Saved data entries
- - - - -

(** A concrete case of [makeRouter_duplicates]: "status" three times. *)
Lemma makeRouter_duplicates_witness :
  exists r,
    makeRouter (endpoints.mkServerConfig []
                  ["status"; "status"; "routes_peer"; "status"] false "" "") = Some r
    /\ makeRouter (endpoints.mkServerConfig []
                     ["status"; "routes_peer"] true "c" "k") = Some r
    /\ map fst (gets r) = ["/version"; "/status"; "/routes/peer"].
Proof.
  destruct (makeRouter_duplicates
              (endpoints.mkServerConfig [] ["status"; "routes_peer"] true "c" "k")
              (endpoints.mkServerConfig []
                 ["status"; "status"; "routes_peer"; "status"] false "" "")
              "status")
    as (r & Hr' & Hr & _).
  - simpl. auto.
  - simpl. apply (copies_more _ _ ["status"]).
    apply (copies_more _ _ ["status"; "routes_peer"] []).
    apply copies_none.
  - exists r. split; [exact Hr'|]. split; [exact Hr|].
    vm_compute in Hr. injection Hr as <-. reflexivity.
Defined.

(** C8: a name that is not one of the known module names, put anywhere
    into a whitelist, changes nothing: [makeRouter] returns a router, and
    it is the router of the whitelist without that name.  ([makeRouter]
    has no other effect than the router it returns.) *)
Theorem makeRouter_unknown_module
  (config config' : endpoints.ServerConfig) (u : string) (l1 l2 : list string) :
  ~ In u known_modules ->
  endpoints.ModulesEnabled config = l1 ++ l2 ->
  endpoints.ModulesEnabled config' = l1 ++ u :: l2 ->
  exists r,
    makeRouter config' = Some r
    /\ makeRouter config = Some r
    /\ (forall pattern handle,
          In (pattern, handle) (gets r) ->
          exists module,
            In (module, "GET", pattern, handle) table_rows /\ module <> u)
    /\ forall (StatusConfig RateLimitConfig : Type)
              (w : @World StatusConfig RateLimitConfig),
        or_panic (makeRouter config') w = (Ret r, w).
Proof.
  intros Hunknown Hwl Hwl'.
  exists (router_of (enabled_routes (l1 ++ l2))).
  assert (Hsame : makeRouter config'
                  = Some (router_of (enabled_routes (l1 ++ l2)))).
  { rewrite makeRouter_enabled_routes, Hwl'. do 2 f_equal.
    apply enabled_routes_agree. intros module Hknown.
    apply isModuleEnabled_insert_other. intros ->. contradiction. }
  split; [exact Hsame|].
  split; [now rewrite makeRouter_enabled_routes, Hwl|].
  split.
  - intros pattern handle Hin. rewrite gets_router_of in Hin.
    apply In_enabled_routes in Hin as (module & Hrow & _).
    exists module. split; [exact Hrow|]. intros ->. apply Hunknown.
    unfold known_modules, table_rows in *.
    apply in_flat_map in Hrow as (g & Hg & Hin).
    apply in_map_iff in Hin as (rt & Heq & _). injection Heq as <- _ _.
    apply in_map. exact Hg.
  - intros StatusConfig RateLimitConfig w. now rewrite Hsame.
Qed.

(** A concrete case of [makeRouter_unknown_module]: the name "Status",
    with a capital, between two known names. *)
Lemma makeRouter_unknown_module_witness :
  exists r,
    makeRouter (endpoints.mkServerConfig []
                  ["symbols"; "Status"; "routes_dump"] false "" "") = Some r
    /\ makeRouter (endpoints.mkServerConfig []
                     ["symbols"; "routes_dump"] false "" "") = Some r
    /\ map fst (gets r) = ["/symbols"; "/routes/dump"].
Proof.
  destruct (makeRouter_unknown_module
              (endpoints.mkServerConfig [] ["symbols"; "routes_dump"] false "" "")
              (endpoints.mkServerConfig []
                 ["symbols"; "Status"; "routes_dump"] false "" "")
              "Status" ["symbols"] ["routes_dump"])
    as (r & Hr' & Hr & _).
  - decide_In.
  - reflexivity.
  - reflexivity.
  - exists r. split; [exact Hr'|]. split; [exact Hr|].
    vm_compute in Hr. injection Hr as <-. reflexivity.
Defined.

(* ===================================================================== *)
(** * Properties of the access-log adapter                               *)
(* ===================================================================== *)

(** C3: for every byte sequence [p] and whatever the underlying logger
    does, [Write] returns the length of [p] and no error, and its whole
    effect is one call of the logger's [Print] with the string of the bytes
    of [p], unchanged; a logger that records its calls records that one
    call. *)
Theorem Write_forwards_once
  {W : Type} (Logger_Print : log.Logger -> string -> W -> W)
  (m : MyLogger) (p : list Byte.byte) (w : W)
  (calls : list (log.Logger * string)) :
  fst (Write Logger_Print m p w) = (Z.of_nat (length p), None)
  /\ snd (Write Logger_Print m p w)
     = Logger_Print (logger m) (string_of_bytes p) w
  /\ list_byte_of_string (string_of_bytes p) = p
  /\ Write recording_Print m p calls
     = ((Z.of_nat (length p), None),
        calls ++ [(logger m, string_of_bytes p)]).
Proof.
  repeat split. apply list_byte_of_string_of_list_byte.
Qed.

(* ===================================================================== *)
(** * Properties of the startup sequence                                 *)
(* ===================================================================== *)

Section Startup_facts.
Context {StatusConfig RateLimitConfig : Type}.
Local Abbreviation Config := (@Config StatusConfig RateLimitConfig).
Local Abbreviation Env := (@Env StatusConfig RateLimitConfig).
Local Abbreviation World := (@World StatusConfig RateLimitConfig).
Local Abbreviation Event := (@Event StatusConfig RateLimitConfig).
Local Abbreviation Value := (@Value StatusConfig RateLimitConfig).
Implicit Types (env : Env) (conf : Config) (flags : Flags) (w : World)
  (events : list Event) (g : gmap string Value).

Lemma replay_app events1 events2 g :
  replay (events1 ++ events2) g = replay events2 (replay events1 g).
Proof. apply fold_left_app. Qed.

Lemma extend_extend w events1 events2 :
  extend (extend w events1) events2 = extend w (events1 ++ events2).
Proof.
  unfold extend. simpl. now rewrite replay_app, app_assoc.
Qed.

Lemma extend_nil w : extend w [] = w.
Proof. destruct w. unfold extend. simpl. now rewrite app_nil_r. Qed.

(** A variable that no event of a trace assigns keeps its value. *)
Lemma replay_untouched var events : forall g,
  existsb (is_store_of var) events = false ->
  replay events g !! var = g !! var.
Proof.
  induction events as [|e events IH]; intros g Hnone; [reflexivity|].
  simpl in Hnone. apply orb_false_elim in Hnone as [He Hrest].
  simpl. rewrite (IH _ Hrest).
  destruct e; try reflexivity.
  simpl in He. apply lookup_insert_ne.
  intros ->. now rewrite String.eqb_refl in He.
Qed.

Lemma for_range_Println (l : list string) w :
  for_range l (fun m => log_Println [AStr "       -"; AStr m]) w
  = (Ret tt, extend w (map (fun m => EvPrintln [AStr "       -"; AStr m]) l)).
Proof.
  revert w. induction l as [|m l IH]; intros w.
  - simpl. now rewrite extend_nil.
  - simpl. unfold mbind, Proc_bind, proc_bind. simpl.
    rewrite IH. unfold extend. simpl. now rewrite <- app_assoc.
Qed.

Lemma PrintServiceInfo_trace conf birdConf w :
  PrintServiceInfo conf birdConf w
  = (Ret tt, extend w (service_info conf birdConf)).
Proof.
  unfold PrintServiceInfo, service_info.
  unfold mbind at 1 2 3 4 5 6, Proc_bind, proc_bind.
  destruct (endpoints.AllowFrom (Server conf)) eqn:E; simpl.
  all: unfold mbind, Proc_bind, proc_bind; rewrite for_range_Println.
  all: unfold extend; simpl; rewrite replay_app; simpl.
  all: unfold log_Println, emit; simpl.
  all: now rewrite <- ?app_assoc.
Qed.

(** Unfolding of the sequencing of the process. *)
Ltac proc_step :=
  unfold mbind, Proc_bind, proc_bind, mret, Proc_ret, proc_ret,
    emit, store, os_Exit, or_panic, extend; simpl.

Lemma main_load_cases env w :
  main_load env w
  = match cmdline env with
    | inr code => (Exit code, extend w [EvFlagParse])
    | inl flags =>
        match LoadConfigs env [configfile flags] with
        | inr err =>
            (Exit 1,
             extend w (load_trace flags
                       ++ [EvFatal [AStr "Loading birdwatcher configuration failed:";
                                    AErr err]]))
        | inl conf =>
            if tls_gate_fails conf then
              (Exit 1,
               extend w (load_trace flags ++ [EvFatalln [AStr msg_tls_after_load]]))
            else (Ret (flags, conf), extend w (load_trace flags))
        end
    end.
Proof.
  unfold main_load, flag_Parse, call_LoadConfigs, log_Fatal, log_Fatalln,
    tls_gate_fails.
  proc_step.
  destruct (cmdline env) as [flags|code]; simpl; [|reflexivity].
  destruct (LoadConfigs env [configfile flags]) as [conf|err]; simpl.
  - destruct (endpoints.EnableTLS (Server conf)); simpl.
    + destruct (tls_material_missing (Server conf)); simpl;
        now rewrite <- ?app_assoc.
    + now rewrite <- ?app_assoc.
  - now rewrite <- ?app_assoc.
Qed.

Lemma bind_Ret {A B} (m : Proc A) (k : A -> Proc B) w (a : A) w' :
  m w = (Ret a, w') -> (m ≫= k) w = k a w'.
Proof.
  intros Hm. unfold mbind, Proc_bind, proc_bind. now rewrite Hm.
Qed.

Lemma store_extend var (v : Value) w :
  store var v w = (Ret tt, extend w [EvStore var v]).
Proof. reflexivity. Qed.

Lemma InstallRateLimitReset_extend w :
  bird_InstallRateLimitReset w = (Ret tt, extend w [EvInstallRateLimitReset]).
Proof. reflexivity. Qed.

Lemma SetPrefix_extend prefix w :
  log_SetPrefix prefix w = (Ret tt, extend w [EvSetPrefix prefix]).
Proof. reflexivity. Qed.

(** Lines 148 to 152: the choice of the backend. *)
Lemma select_extend flags conf w :
  (if bird6 flags then
     store "bird.IPVersion" (VString "6") ;; mret (Bird6 conf)
   else mret (Bird conf)) w
  = (Ret (selected flags conf),
     extend w (if bird6 flags then [EvStore "bird.IPVersion" (VString "6")]
               else [])).
Proof.
  unfold selected. destruct (bird6 flags); [reflexivity|].
  now rewrite extend_nil.
Qed.

(** One step of a sequence whose first action is known. *)
Ltac proc_next :=
  erewrite bind_Ret;
  [|first [ apply store_extend | apply InstallRateLimitReset_extend
          | apply SetPrefix_extend | apply select_extend
          | apply PrintServiceInfo_trace ]].

(** [main_configure] always goes through, whatever the configuration. *)
Lemma main_configure_trace env flags conf w :
  main_configure env flags conf w
  = (Ret (selected flags conf, access_handler env conf),
     extend w (configure_trace env flags conf)).
Proof.
  unfold main_configure. rewrite makeRouter_enabled_routes.
  do 9 proc_next.
  erewrite bind_Ret by reflexivity.
  proc_next.
  unfold mret, Proc_ret, proc_ret, access_handler, configure_trace.
  rewrite !extend_extend. reflexivity.
Qed.

Lemma main_serve_cases env conf birdConf handler w :
  main_serve env conf birdConf handler w
  = (serve_result env conf, extend w (serve_trace env conf birdConf handler)).
Proof.
  unfold main_serve, serve_result, serve_trace, tls_gate_fails,
    http_ListenAndServe, http_ListenAndServeTLS, blocking, log_Fatal,
    log_Fatalln, listener_result, listener_end.
  destruct (endpoints.EnableTLS (Server conf)); simpl.
  - destruct (tls_material_missing (Server conf)); proc_step; [reflexivity|].
    destruct (serve_error env); simpl; now rewrite <- ?app_assoc.
  - proc_step. destruct (serve_error env); simpl; now rewrite <- ?app_assoc.
Qed.

(** The whole run, case by case. *)
Lemma run_cases env init :
  run env init
  = match cmdline env with
    | inr code => (Exit code, extend (mkWorld init []) [EvFlagParse])
    | inl flags =>
        match LoadConfigs env [configfile flags] with
        | inr err =>
            (Exit 1,
             extend (mkWorld init [])
               (load_trace flags
                ++ [EvFatal [AStr "Loading birdwatcher configuration failed:";
                             AErr err]]))
        | inl conf =>
            if tls_gate_fails conf then
              (Exit 1,
               extend (mkWorld init [])
                 (load_trace flags ++ [EvFatalln [AStr msg_tls_after_load]]))
            else
              (listener_result env,
               extend (mkWorld init [])
                 (load_trace flags
                  ++ configure_trace env flags conf
                  ++ serve_trace env conf (selected flags conf)
                       (access_handler env conf)))
        end
    end.
Proof.
  unfold run, main. unfold mbind at 1 2, Proc_bind, proc_bind.
  rewrite main_load_cases.
  destruct (cmdline env) as [flags|code]; [|reflexivity].
  destruct (LoadConfigs env [configfile flags]) as [conf|err]; [|reflexivity].
  destruct (tls_gate_fails conf) eqn:Hgate; [reflexivity|].
  rewrite main_configure_trace, main_serve_cases.
  unfold serve_result. rewrite Hgate.
  now rewrite !extend_extend.
Qed.

Lemma length_zero_iff (s : string) :
  Nat.eqb (String.length s) 0 = true <-> s = "".
Proof.
  destruct s; simpl; split; intros Heq; try reflexivity; discriminate.
Qed.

- - - - -

INSTRUCTIONS TO FOLLOW
Go line by line through the records and copy those that contain the word "pattern".

TASK SOLUTION
    /\ (forall pattern handle,
          In (pattern, handle) (gets r) ->
            In (module, "GET", pattern, handle) table_rows /\ module <> u)
  - intros pattern handle Hin. rewrite gets_router_of in Hin.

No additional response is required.